То же и с Лениным. Как только не наседали на Горбачева либеральные
помощники, подталкивая его быстрее, решительнее размежеваться с партией
"ленинского типа", уже занесшей над своим генсеком карающий меч
революционного правосудия, как ни уговаривали вслух признать очевидное: он
уже давно утратил право, а главное, политическую необходимость изображать
себя "верным ленинцем". Он упрямо уходил в глухую защиту, иногда отделываясь
дежурными возражениями: "Вы недостаточно вчитались в Ленина. В его последних
работах заложен могучий реформаторский потенциал..." Иногда по-казачьи
взрываясь: "Что хотите со мной делайте, хоть стреляйте, от Ленина я так
легко не отступлюсь".
Наблюдавший за его идейными исканиями А.Черняев, сам долгие годы
"толокший ленинизм" в ступе Международного отдела под водительством
секретаря ЦК Б.Пономарева, находит свое объяснение - оправдание этой почти
иррациональной привязанности могильщика коммунизма к одному из его главных
апостолов: Ленин, которого он действительно неоднократно перечитывал,
магнетизировал не только своим интеллектом, но и весьма импонировавшей
способностью безоглядно менять свои взгляды, веруя только одному Богу -
политической реальности, принося ей в жертву любые теоретические догмы и
схемы, включая и свои собственные.
Думаю, привлекало Горбачева в Ленине (а кого, в конце концов, ему
оставалось брать в политические и духовные поводыри из российской истории -
не Петра же или Столыпина) то, что нередко служило самому Михаилу Сергеевичу
в качестве алиби за разбуженную им общественную стихию в еще недавно
безропотно-молчаливой стране. "Не надо бояться хаоса", - повторял он иногда
эту загадочную ленинскую формулу, как бы успокаивая себя, когда выпущенные
им на волю стихийные силы перестройки начинали явно перехлестывать через
край. Формула звучала оптимистично, авторитет Ленина тоже должен был помочь
сохранять самообладание. Нюанс тем не менее был существенным: Владимир Ильич
призывал не паниковать перед лицом общественного катаклизма, разразившегося
в России в значительной степени помимо воли большевиков, стремившихся
укротить его наведением в стране "революционного порядка". Горбачев же со
своим благим проектом раскрепощения общества от "сектантски-приказного
строя" объективно способствовал развязыванию "хаоса", контролировать и
регулировать который он к тому же собирался исключительно демократическими
методами.

После позднего и в значительной степени гипотетического Ленина,
превращенного Горбачевым на основе его политического завещания чуть ли не в
отступника от большевизма типа Мартова или Плеханова, вторым источником и
составной частью "горбачевизма" стал Хрущев. Сам он пишет об этом так:
"Хрущев был предшественником перестройки... Главное, что осталось от
Хрущева, - дискредитация сталинизма. Попытки реванша, предпринимавшиеся при
Брежневе, провалились. Восстановить сталинские порядки не удалось. И это
явилось одной из предпосылок и условий для начала перестройки. Так что
определенную связь с тем, что сделал Никита Сергеевич, я признаю. И вообще
высоко ценю его историческую роль".
Признать историческую роль Хрущева ему, делавшему при его правлении
первые шаги примерного партфункционера, было непросто. Недаром приведенные
здесь формулировки принадлежат "позднему" Горбачеву, уже отлученному от
активной политики и получившему возможность рассуждать о ней отстраненно.

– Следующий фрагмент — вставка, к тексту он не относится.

Lemma set_at_open (t : FdTable) idx fd :
  fd_wf t ->
  let '(t', r) := place_at idx fd t in
  fd_wf t' /\ max_fds t' = max_fds t /\
  match r with
  | Ok r => r = fd /\ exists i, fd_index fd = Some i /\ (i < max_fds t)%nat /\ open_map (FdTable.entries t') = <[i := mkFdEntry idx 0]> (open_map (FdTable.entries t))
  | Err _ => open_map (FdTable.entries t') = open_map (FdTable.entries t)
  end.
Proof.
  intros Hw. unfold place_at. pose proof (fun t' r => set_at_refines t fd idx 0 t' r Hw) as Hs. unfold set_at in *. destruct (fd_index fd) as [i|]; [|done].
  destruct (Nat.leb_spec (max_fds t) i) as [|Hlt]; [done|]. destruct (bool_decide (i ∈ reserved t)).
  - destruct (Hs _ _ eq_refl) as [Hw' _]. split; [done|]. split; [done|]. apply open_map_extend.
  - destruct (Hs _ _ eq_refl) as [Hw' _]. split; [done|]. split; [done|]. split; [done|]. exists i. split; [done|]. split; [done|]. cbn [set_entries FdTable.entries].
    rewrite open_map_insert by (rewrite extend_to_length; lia). by rewrite open_map_extend.
Qed.

Lemma flags_open (t : FdTable) fd flags :
  fd_wf t ->
  match FdTable.get_mut t fd (fun e => mkFdEntry (ofd_ref e) flags) with
  | Ok t' => fd_wf t' /\ max_fds t' = max_fds t /\ exists i e, open_map (FdTable.entries t) !! i = Some e /\
      open_map (FdTable.entries t') = <[i := mkFdEntry (ofd_ref e) flags]> (open_map (FdTable.entries t))
  | Err _ => True
  end.
Proof.
  intros Hw. unfold FdTable.get_mut. destruct (fd_index fd) as [i|]; [|done]. destruct (FdTable.entries t !! i) as [[e|]|] eqn:Ei; [|done|done]. split; [|split; [done|]].
  - apply fd_wf_insert; [done|]. intros Hr%Hw. congruence.
  - exists i, e. split; [by rewrite open_map_lookup, Ei|]. cbn [set_entries FdTable.entries]. apply open_map_insert. by eapply lookup_lt_Some.
Qed.

(** ** What the resources of a process depend on *)

Definition res_key (o : OpenFileDesc) : FileType * Z * Z * Z :=
  (file_type o, host_handle o, Z.land (status_flags o) O_PATH, Z.land (status_flags o) O_ACCMODE).

Lemma bind_key {A B} (key : OpenFileDesc -> A) (g : OpenFileDesc -> list B) l l' :
  (forall o o', key o = key o' -> g o = g o') -> key <$> l = key <$> l' -> l ≫= g = l' ≫= g.
Proof.
  intros Hg. revert l'. induction l as [|o l IH]; intros [|o' l']; [done|done|done|]. cbn [fmap list_fmap mbind list_bind]. intros [= Ho Hl].
  by rewrite (Hg o o' Ho), (IH l' Hl).
Qed.

Lemma ofds_slots p : ofds p = omap id (Ofd.entries (pr_ofd_table p)).
Proof.
  unfold ofds, Ofd.iter. generalize 0%nat. induction (Ofd.entries (pr_ofd_table p)) as [|[o|] l IH]; intros j; [done| |]; cbn [Ofd.iter_from omap list_omap id fmap list_fmap snd]; by rewrite IH.
Qed.

Lemma omap_replace (l : list (option OpenFileDesc)) i o s : l !! i = Some (Some o) -> exists l1 l2, omap id l = l1 ++ o :: l2 /\ omap id (<[i := s]> l) = l1 ++ option_list s ++ l2.
Proof.
  intros Hl. apply list_elem_of_split_length in Hl as (a & b & -> & ->). exists (omap id a), (omap id b). rewrite insert_app_r_alt by lia. rewrite Nat.sub_diag. cbn [list_insert].
  rewrite !omap_app. split; [done|]. by destruct s.
Qed.

Lemma get_entry t i o : Ofd.get t i = Some o -> Ofd.entries t !! i = Some (Some o).
Proof. unfold Ofd.get. destruct (Ofd.entries t !! i) as [[]|]; naive_solver. Qed.

Lemma ofds_get p i o : Ofd.get (pr_ofd_table p) i = Some o -> o ∈ ofds p.
Proof. intros Ho%get_entry. rewrite ofds_slots. apply list_elem_of_omap. exists (Some o). split; [|done]. by eapply list_elem_of_lookup_2. Qed.

Section process_uses.
Context `{Usize}.

Lemma pipe_ofd_key t o o' : res_key o = res_key o' -> pipe_ofd_uses t o = pipe_ofd_uses t o'.
Proof. unfold res_key. intros [= E1 E2 E3 E4]. unfold pipe_ofd_uses, reference_kind. by rewrite E1, E2, E3, E4. Qed.

Lemma socket_ofd_uses_eq p p' o : pr_sockets p = pr_sockets p' -> socket_ofd_uses p o = socket_ofd_uses p' o.
Proof.
  intros Hs. unfold socket_ofd_uses, socket_of_ofd. rewrite Hs. destruct (_ && _); [|done]. destruct (socket_get _ _) as [s|]; [|done]. f_equal.
  apply bind_uses_ext. intros j _. unfold queued_socket_uses. by rewrite Hs.
Qed.

Lemma process_uses_key t p p' : res_key <$> ofds p = res_key <$> ofds p' -> pr_sockets p = pr_sockets p' -> process_uses t p = process_uses t p'.
Proof.
  intros Hk Hs. unfold process_uses.
  assert (forall o o' : OpenFileDesc, res_key o = res_key o' -> file_type o = file_type o' /\ host_handle o = host_handle o') as Hr by (by unfold res_key; intros ?? [= -> -> _ _]).
  f_equal; [|f_equal; [|f_equal; [|f_equal; [|f_equal]]]].
  - apply (bind_key res_key); [|done]. intros o o'. apply pipe_ofd_key.
  - apply (bind_key res_key); [|done]. intros o o' [-> ->]%Hr. done.
  - apply (bind_key res_key); [|done]. intros o o' [-> ->]%Hr. done.
  - apply (bind_key res_key); [|done]. intros o o' [-> ->]%Hr. done.
  - rewrite (bind_uses_ext (socket_ofd_uses p') (socket_ofd_uses p)) by (intros; symmetry; by apply socket_ofd_uses_eq).
    apply (bind_key res_key); [|done]. intros o o' [E1 E2]%Hr. unfold socket_ofd_uses, socket_of_ofd. by rewrite E1, E2.
  - unfold socket_entries. by rewrite Hs.
Qed.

Публично поминать неуемного Никиту добрым словом в той среде, где он
находился, даже после избрания генсеком, было не так безопасно, как
цитировать Ленина. Партаппарат имел на то свои причины. Ему нелегко далась
кампания по борьбе с культом личности, когда на партию сошел оползень
секретного доклада на ХХ съезде, который аппаратчикам надо было не только
самим переварить, но и, развернувшись на 180 градусов, бодро идти разъяснять
партийным массам.
Горбачев вспоминает, что выполнение спущенной из Москвы директивы по
осуждению сталинизма шло туго. И даже не из-за того, что у членов партии,
которую "вырастил Сталин", не выветрилась скорбь по безвременно ушедшему
вождю народов. Слезы, струившиеся по лицам людей в марте 53-го, включая
Горбачева и его друга Млынаржа, конечно, давно высохли. Вопроса "Что теперь
с нами будет?" уже никто не задавал. Выяснилось, что жизнь продолжается и
после Сталина.
Надо учесть: в Москве страшные разоблачения доклада, хотя и вызвали
определенное потрясение среди делегатов съезда и функционеров (некоторым в
зале стало плохо), все-таки упали на подготовленную почву. О сталинских
репрессиях столичная элита, одна из главных его жертв, конечно, прекрасно
знала, предпочитая о них молчать. Шок вызвали официально объявленные
масштабы террора и, разумеется, тот факт, что о преступлениях Сталина
публично, хотя и по секрету, сообщил первый партийный и государственный
руководитель. При этом демарш Хрущева многими воспринимался как проявление
неизбежной борьбы за власть между сталинскими наследниками, а ее логику и
правила ведения аппарату уж объяснять не требовалось.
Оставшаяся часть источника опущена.